Properly configured fencing can thus help ensure the maximum uptime for VMs in the case of a faulty node.

Fencing is enabled by default for all nodes that have the fence_intervals configuration key set and for which the node's IPMI is reachable and usable via ipmitool on the peers. Nodes check their own IPMI at daemon startup to validate this and print a warning if failed; in addition a regular health check monitors the IPMI interface and will degrade the node health if it is not reachable or not responding.

Fencing can be temporarily disabled by setting the cluster maintenance mode to on and resumed by setting it off. This can be useful during maintenance events however the administrator should be careful to flush any affected nodes of running VMs first to avoid trouble.

IPMI Configuration

For fencing to be enabled, several configurations must be correctly set.

  • The node must have a proper IPMI interface, as detailed in the Hardware Requirements documentation.
  • The IPMI interface must be either in the cluster "upstream" network, or in another network reachable by it. The former is strongly recommended, because the latter is potentially susceptible to network faults in the routing between the networks which might cause fencing to fail in otherwise valid scenarios.
  • The IPMI BMC must be configured with an Administrator-level user with IPMI-over-LAN privileges enabled.
  • The IPMI interface (IP or hostname) and aforementioned user of each node must be configured in the fencing -> ipmi section of the pvcnoded.yaml file of that node.

PVC will automatically check the reachability of its IPMI and its functionality early during node startup. The functionality can also be tested via the ipmitool -I lanplus command from a node.

The PVC Ansible framework will automatically configure most aspects of this IPMI setup, though some might require manual configuration.
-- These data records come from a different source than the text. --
(* ===== verification/Sparse.v ===== *)
(** * Writing images to partitions

    [common/aboot.c], which expands a sparse image onto a partition, and
    [common/fb_mmc.c], the eMMC behind "flash" and "erase" of fastboot.  The
    board is built with [CONFIG_EFI_PARTITION], [CONFIG_AML_PARTITION] and
    [DTB_BIND_KERNEL]. *)

From S2P Require Import Prelude MmcBlock.

(** ** Data *)

Definition SPARSE_HEADER_MAGIC : Z := 0xed26ff3a.
Definition CHUNK_TYPE_RAW : Z := 0xCAC1.
Definition CHUNK_TYPE_FILL : Z := 0xCAC2.
Definition CHUNK_TYPE_DONT_CARE : Z := 0xCAC3.
Definition CHUNK_TYPE_CRC32 : Z := 0xCAC4.
Definition sizeof_sparse_header : Z := 28.
Definition sizeof_chunk_header : Z := 12.
Definition CONFIG_FASTBOOT_FLASH_FILLBUF_SIZE : Z := 1024 * 512.
Definition ARCH_DMA_MINALIGN : Z := 64.
Definition ROUNDUP (x y : Z) : Z := Z.land (u64 (x + (y - 1))) (u64 (Z.lnot (y - 1))).

Record sparse_header := mkSparse {
  magic : Z;
  major_version : Z;
  file_hdr_sz : Z;
  chunk_hdr_sz : Z;
  blk_sz : Z;
  total_blks : Z;
  total_chunks : Z;
}.
Definition sparse_header_of (b : bytes) : sparse_header :=
  mkSparse (le_decode (slice b 0 4)) (le_decode (slice b 4 2)) (le_decode (slice b 8 2))
    (le_decode (slice b 10 2)) (le_decode (slice b 12 4)) (le_decode (slice b 16 4))
    (le_decode (slice b 20 4)).
Definition read_sparse_header (data : bytes) : run sparse_header :=
  b ← rd data 0 sizeof_sparse_header; mret (sparse_header_of b).

Record chunk_header := mkChunk {
  chunk_type : Z;
  chunk_sz : Z;
  total_sz : Z;
}.
Definition chunk_header_of (b : bytes) : chunk_header :=
  mkChunk (le_decode (slice b 0 2)) (le_decode (slice b 4 4)) (le_decode (slice b 8 4)).
Definition read_chunk_header (data : bytes) : run chunk_header :=
  b ← rd data 0 sizeof_chunk_header; mret (chunk_header_of b).

Definition is_sparse_image (buf : bytes) : run bool :=
  h ← read_sparse_header buf;
  mret ((magic h =? SPARSE_HEADER_MAGIC) && (major_version h =? 1)).

(** [disk_partition_t], and the part of [sparse_storage] that comes from it. *)
Record disk_partition := mkPart {
  p_start : Z;
  p_size : Z;
  p_blksz : Z;
}.

(** The answer to the host. *)
Inductive reply :=
| FailReply (reason : bytes)
| OkayReply.
#[export] Instance reply_eq_dec : EqDecision reply.
Proof. solve_decision. Defined.

(** A block device: blocks from memory, and blocks erased. *)
Class BlockDev (V : Type) := {
  block_write : Z → Z → bytes → comp V Z;
  block_erase : Z → Z → comp V Z;
}.

(** The device, and the answers so far, the latest first. *)
Record Flash (V : Type) := mkFlash {
  fl_dev : V;
  fl_replies : list reply;
}.
Arguments mkFlash {V} _ _.
Arguments fl_dev {V} _.
Arguments fl_replies {V} _.

Section Sparse.
Context {V : Type} `{BlockDev V} `{Heap V}.
Notation W := (Flash V).

Definition on_dev {A} (c : comp V A) : comp W A := fun w =>
  match c (fl_dev w) with
  | Ret (a, v) => Ret (a, mkFlash v (fl_replies w))
  | Crash e => Crash e
  end.
Definition fastboot_reply (r : reply) : comp W unit := fun w =>
  Ret (tt, mkFlash (fl_dev w) (r :: fl_replies w)).
(** [fastboot_fail] before [return -1]. *)
Definition fail {A} (reason : bytes) : comp W (option A) := fastboot_reply (FailReply reason);; mret None.

(** ** Sparse images *)

(** The loop that writes a filled buffer of [num] blocks until [blkcnt] blocks
    are written: [i] and [j] are [int]. *)
Fixpoint fill_from (fuel : nat) (buf : bytes) (num blkcnt blk i : Z) : comp W (option Z) :=
  if u64 i <? blkcnt then
    match fuel with
    | O => fun _ => Crash NoFuel
    | S fuel =>
        let j := s32 (u64 (blkcnt - u64 i)) in
        let j := if num <? j then num else j in
        blks ← on_dev (block_write blk (u64 j) buf);
        if blks <? u64 j then fail (str "flash write failure")
        else fill_from fuel buf num blkcnt (u64 (blk + blks)) (s32 (i + j))
    end
  else mret (Some blk).

Definition fill_passes (num blkcnt : Z) : nat := S (Z.to_nat (blkcnt / num)).

Section Image.
Context (info : disk_partition) (h : sparse_header).
Notation blksz := (p_blksz info).

Definition fill_buf_num_blks : Z := s32 (CONFIG_FASTBOOT_FLASH_FILLBUF_SIZE / blksz).
Definition exceeds (blk blkcnt : Z) : bool := u64 (p_start info + p_size info) <? u64 (blk + blkcnt).

(** A chunk leaves the rest of the image, the next block and the blocks counted. *)
Definition raw_chunk (ch : chunk_header) (data : bytes) (blk total : Z) : comp W (option (bytes * Z * Z)) :=
  let chunk_data_sz := u64 (blk_sz h * chunk_sz ch) in
  let blkcnt := chunk_data_sz / blksz in
  if negb (total_sz ch =? u64 (chunk_hdr_sz h + chunk_data_sz))
  then fail (str "Bogus chunk size for chunk type Raw") else
  if exceeds blk blkcnt then fail (str "Request would exceed partition size!") else
  blks ← on_dev (block_write blk blkcnt data);
  if blks <? blkcnt then fail (str "flash write failure") else
  mret (Some (drop (Z.to_nat chunk_data_sz) data, u64 (blk + blks), u32 (total + chunk_sz ch))).

Definition fill_chunk (ch : chunk_header) (data : bytes) (blk total : Z) : comp W (option (bytes * Z * Z)) :=
  let chunk_data_sz := u64 (blk_sz h * chunk_sz ch) in
  let blkcnt := chunk_data_sz / blksz in
  let buf_size := u64 (blksz * fill_buf_num_blks) in
  if negb (total_sz ch =? chunk_hdr_sz h + 4)
  then fail (str "Bogus chunk size for chunk type FILL") else
  ok ← on_dev (malloc (ROUNDUP buf_size ARCH_DMA_MINALIGN));
  if negb ok then fail (str "Malloc failed for: CHUNK_TYPE_FILL") else
  fill_val ← lift (rd data 0 4);
  let fill_buf := concat (replicate (Z.to_nat (buf_size / 4)) fill_val) in
  if exceeds blk blkcnt then fail (str "Request would exceed partition size!") else
  r ← fill_from (fill_passes fill_buf_num_blks blkcnt) fill_buf fill_buf_num_blks blkcnt blk 0;
  match r return comp W (option (bytes * Z * Z)) with
  | None => mret None
  | Some blk =>
      if blk_sz h =? 0 then (fun _ => Crash Aborted)
      else mret (Some (drop 4 data, blk, u32 (total + u32 (chunk_data_sz / blk_sz h))))
  end.

Definition dont_care_chunk (ch : chunk_header) (data : bytes) (blk total : Z)
    : comp W (option (bytes * Z * Z)) :=
  let blkcnt := u64 (blk_sz h * chunk_sz ch) / blksz in
  mret (Some (data, u64 (blk + blkcnt), u32 (total + chunk_sz ch))).

Definition crc32_chunk (ch : chunk_header) (data : bytes) (blk total : Z) : comp W (option (bytes * Z * Z)) :=
  if negb (total_sz ch =? chunk_hdr_sz h)
  then fail (str "Bogus chunk size for chunk type Dont Care")
  else mret (Some (drop (Z.to_nat (u64 (blk_sz h * chunk_sz ch))) data, blk, u32 (total + chunk_sz ch))).

Definition one_chunk (data : bytes) (blk total : Z) : comp W (option (bytes * Z * Z)) :=
  ch ← lift (read_chunk_header data);
  let data := drop (Z.to_nat sizeof_chunk_header) data in
  let data := if sizeof_chunk_header <? chunk_hdr_sz h
              then drop (Z.to_nat (chunk_hdr_sz h - sizeof_chunk_header)) data else data in
  if chunk_type ch =? CHUNK_TYPE_RAW then raw_chunk ch data blk total
  else if chunk_type ch =? CHUNK_TYPE_FILL then fill_chunk ch data blk total
  else if chunk_type ch =? CHUNK_TYPE_DONT_CARE then dont_care_chunk ch data blk total
  else if chunk_type ch =? CHUNK_TYPE_CRC32 then crc32_chunk ch data blk total
  else fail (str "Unknown chunk type").

Fixpoint chunks_from (n : nat) (data : bytes) (blk total : Z) : comp W (option Z) :=
  match n with
  | O => mret (Some total)
  | S n =>
      r ← one_chunk data blk total;
      match r with
      | None => mret None
      | Some (data, blk, total) => chunks_from n data blk total
      end
  end.
End Image.

(** The size of the download is not looked at. *)
Definition write_sparse_image (info : disk_partition) (data : bytes) : comp W Z :=
  h ← lift (read_sparse_header data);
  let data := drop (Z.to_nat (file_hdr_sz h)) data in
  let data := if sizeof_sparse_header <? file_hdr_sz h
              then drop (Z.to_nat (file_hdr_sz h - sizeof_sparse_header)) data else data in
  if negb (blk_sz h =? Z.land (blk_sz h) (u64 (Z.lnot (u64 (p_blksz info - 1)))))
  then fastboot_reply (FailReply (str "sparse image block size issue"));; mret (-1) else
  r ← chunks_from info h (Z.to_nat (total_chunks h)) data (p_start info) 0;
  match r with
  | None => mret (-1)
  | Some total_blocks =>
      if negb (total_blocks =? total_blks h)
      then fastboot_reply (FailReply (str "sparse image write failure"));; mret (-1)
      else fastboot_reply OkayReply;; mret 0
  end.

(** ** Raw images *)

Definition write_raw_image (info : disk_partition) (buffer : bytes) (download_bytes : Z) : comp W unit :=
  let blkcnt := Z.land (u64 (download_bytes + u64 (p_blksz info - 1))) (u64 (Z.lnot (u64 (p_blksz info - 1)))) in
  let blkcnt := blkcnt / p_blksz info in
  if p_size info <? blkcnt then fastboot_reply (FailReply (str "too large for partition")) else
  blks ← on_dev (block_write (p_start info) blkcnt buffer);
  if negb (blks =? blkcnt) then fastboot_reply (FailReply (str "failed writing to device"))
  else fastboot_reply OkayReply.
End Sparse.

(** ** Partitions *)

Inductive part_type := PART_TYPE_EFI | PART_TYPE_AML | PART_TYPE_DOS | PART_TYPE_OTHER.
#[export] Instance part_type_eq_dec : EqDecision part_type.
Proof. solve_decision. Defined.

Definition CONFIG_FASTBOOT_GPT_NAME : bytes := str "gpt".
Definition CONFIG_FASTBOOT_MBR_NAME : bytes := str "mbr".
Definition AML_BL_USER : Z := 1.
Definition AML_BL_BOOT0 : Z := 2.
Definition AML_BL_BOOT1 : Z := 4.

(** The partition tables and the bootloader areas of the device; [None] and
    results other than 0 are errors. *)
Class Partitions (V : Type) := {
  known_device : bool;
  device_part_type : part_type;
  get_partition_info_efi_by_name : bytes → option disk_partition;
  get_partition_info_aml_by_name : bytes → option disk_partition;
  getenv_alias : bytes → option bytes;
  is_valid_gpt_buf : bytes → Z;
  write_mbr_and_gpt_partitions : bytes → comp V Z;
  emmc_update_mbr : bytes → comp V Z;
  amlmmc_write_bootloader : Z → Z → bytes → comp V Z;
  amlmmc_erase_bootloader : Z → comp V Z;
  found_erase_grp_size : option Z;
}.

Section FbMmc.
Context {V : Type} `{BlockDev V} `{Heap V} `{Partitions V}.
(** What [info] holds before it is filled in. *)
Context (stale : disk_partition).
Notation W := (Flash V).
Notation fails s := (fastboot_reply (FailReply (str s))).

Definition part_get_info_efi_by_name_or_alias (name : bytes) : option disk_partition :=
  match get_partition_info_efi_by_name name with
  | Some info => Some info
  | None =>
      match getenv_alias (str "fastboot_partition_alias_" ++ take 32 name) with
      | Some aliased_part_name => get_partition_info_efi_by_name aliased_part_name
      | None => None
      end
  end.

(** The string from the first [c] on. *)
Fixpoint strchr (s : bytes) (c : Z) : option bytes :=
  match s with
  | [] => None
  | x :: r => if x =? c then Some s else strchr r c
  end.

(** Which copies of the bootloader a name stands for. *)
Definition bootloader_map (cmd : bytes) : Z :=
  match strchr cmd 45 with
  | None => AML_BL_USER
  | Some hwpart => if bool_decide (hwpart = str "-boot0") then AML_BL_BOOT0
                   else if bool_decide (hwpart = str "-boot1") then AML_BL_BOOT1 else 0
  end.
Definition fb_mmc_bootloader_ops (cmd : bytes) (buffer : option bytes) (n : Z) : comp W unit :=
  let map := bootloader_map cmd in
  if negb (map =? 0) then
    ret ← on_dev (match buffer with
                  | Some buffer => amlmmc_write_bootloader map n buffer
                  | None => amlmmc_erase_bootloader map
                  end);
    if negb (ret =? 0) then fails "failed bootloader operating to device" else fastboot_reply OkayReply
  else fails "failed opearting from device".

(** The image once the partition is known. *)
Definition write_image (cmd : bytes) (info : disk_partition) (buffer : bytes) (download_bytes : Z)
    : comp W unit :=
  if bool_decide (cmd = str "dtb") then fails "dtb is bind in kernel, return"
  else if has_prefix cmd (str "bootloader") then fb_mmc_bootloader_ops cmd (Some buffer) download_bytes
  else sparse ← lift (is_sparse_image buffer);
       if sparse : bool then write_sparse_image info buffer;; mret tt
       else write_raw_image info buffer download_bytes.

Definition is_aml_or_dos : bool :=
  bool_decide (device_part_type = PART_TYPE_AML) || bool_decide (device_part_type = PART_TYPE_DOS).

(** The second half: the partition table of the board and of DOS. *)
Definition flash_aml (cmd : bytes) (info : disk_partition) (buffer : bytes) (download_bytes : Z)
    : comp W unit :=
  if is_aml_or_dos || bool_decide (cmd = CONFIG_FASTBOOT_MBR_NAME) then
    if bool_decide (cmd = CONFIG_FASTBOOT_MBR_NAME) then
      ret ← on_dev (emmc_update_mbr buffer);
      if negb (ret =? 0) then fails "fastboot update mbr fail" else fastboot_reply OkayReply
    else match get_partition_info_aml_by_name cmd with
         | None => fails "cannot find partition"
         | Some info => write_image cmd info buffer download_bytes
         end
  else write_image cmd info buffer download_bytes.

Definition fb_mmc_flash_write (cmd buffer : bytes) (download_bytes : Z) : comp W unit :=
  if negb known_device then fails "invalid mmc device" else
  if bool_decide (device_part_type = PART_TYPE_EFI) then
    if bool_decide (cmd = CONFIG_FASTBOOT_GPT_NAME) then
      if negb (is_valid_gpt_buf buffer =? 0) then fails "invalid GPT partition" else
      ret ← on_dev (write_mbr_and_gpt_partitions buffer);
      if negb (ret =? 0) then fails "writing GPT partitions failed" else fastboot_reply OkayReply
    else match get_partition_info_efi_by_name cmd with
         | None => fails "cannot find partition"
         | Some info => flash_aml cmd info buffer download_bytes
         end
  else flash_aml cmd stale buffer download_bytes.

(** The whole groups inside a partition, of sizes that are powers of two. *)
Definition erase_first (info : disk_partition) (grp_size : Z) : Z :=
  Z.land (u64 (u64 (p_start info + grp_size) - 1)) (u64 (Z.lnot (u64 (grp_size - 1)))).
Definition erase_count (info : disk_partition) (grp_size : Z) : Z :=
  if grp_size <=? p_size info
  then Z.land (u64 (p_size info - u64 (erase_first info grp_size - p_start info)))
         (u64 (Z.lnot (u64 (grp_size - 1))))
  else 0.

(** The partition, or [None] when a lookup failed. *)
Definition erase_info (cmd : bytes) : option disk_partition :=
  match device_part_type with
  | PART_TYPE_EFI => part_get_info_efi_by_name_or_alias cmd
  | PART_TYPE_AML | PART_TYPE_DOS => get_partition_info_aml_by_name cmd
  | PART_TYPE_OTHER => Some stale
  end.

Definition fb_mmc_erase_write (cmd : bytes) : comp W unit :=
  match found_erase_grp_size with
  | None => fails "invalid mmc device"
  | Some grp_size =>
      if negb known_device then fails "invalid mmc device" else
      match erase_info cmd with
      | None => fails "cannot find partition"
      | Some info =>
          if has_prefix cmd (str "bootloader") then fb_mmc_bootloader_ops cmd None 0
          else blks ← on_dev (block_erase (erase_first info grp_size) (erase_count info grp_size));
               if negb (blks =? 0) then fails "failed erasing from device"
               else fastboot_reply OkayReply
      end
  end.
End FbMmc.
Ensure you test before putting the cluster into production.

Fencing Process

Dead Node Detection

Node fencing is handled during regular node keepalive events. Keepalives occur every 5 seconds (default keepalive_interval), during which each node checks into the cluster by providing the current UNIX epoch timestamp in a configuration key.

At the end of each keepalive event, all nodes check their peers' timestamps and compare them against the current time. If the peers detect that a node in run daemon state has not checked in for 6 intervals (default fence_intervals), or 30 seconds by default, one node at random will begin the fencing process as the watching node. First, a timer is started for 6 more keepalive_intervals (hard-coded), during which a check-in from the dead node will cancel the fence (a "saving throw").

Dead Node Fencing

If all 6 saving throw intervals pass without further updates to the dead node's timestamp, actual fencing will begin; by default this will be 60-65 seconds after the last valid keepalive. The exact process is as follows, all run from the selected watching node:

  1. The dead node is issued a chassis power off via IPMI-over-LAN to trigger an immediate power off.
  2. Wait 1 second.
  3. The chassis power state of the dead node is checked and recorded.
  4. The dead node is issued a chassis power on via IPMI-over-LAN to trigger a power on.
  5. Wait 2 seconds
  6. The chassis power state of the dead node is checked and recorded.

With these 6 steps and the 2 saved results of the chassis power state, PVC can determine with near certainty that the dead node was actually powered off, and thus that any VMs that were potentially running on it were terminated. Specifically, if the first result was Off and the second was any valid value, the node was definitely shut down (either on its own, or by the first chassis power off command). If it cannot determine this, for instance because IPMI was unreachable or neither power state result was Off, no action is taken.

VM Recovery

Once a dead node has been successfully fenced and at least 1 more keepalive_interval has passed, the watching node will begin fencing recovery.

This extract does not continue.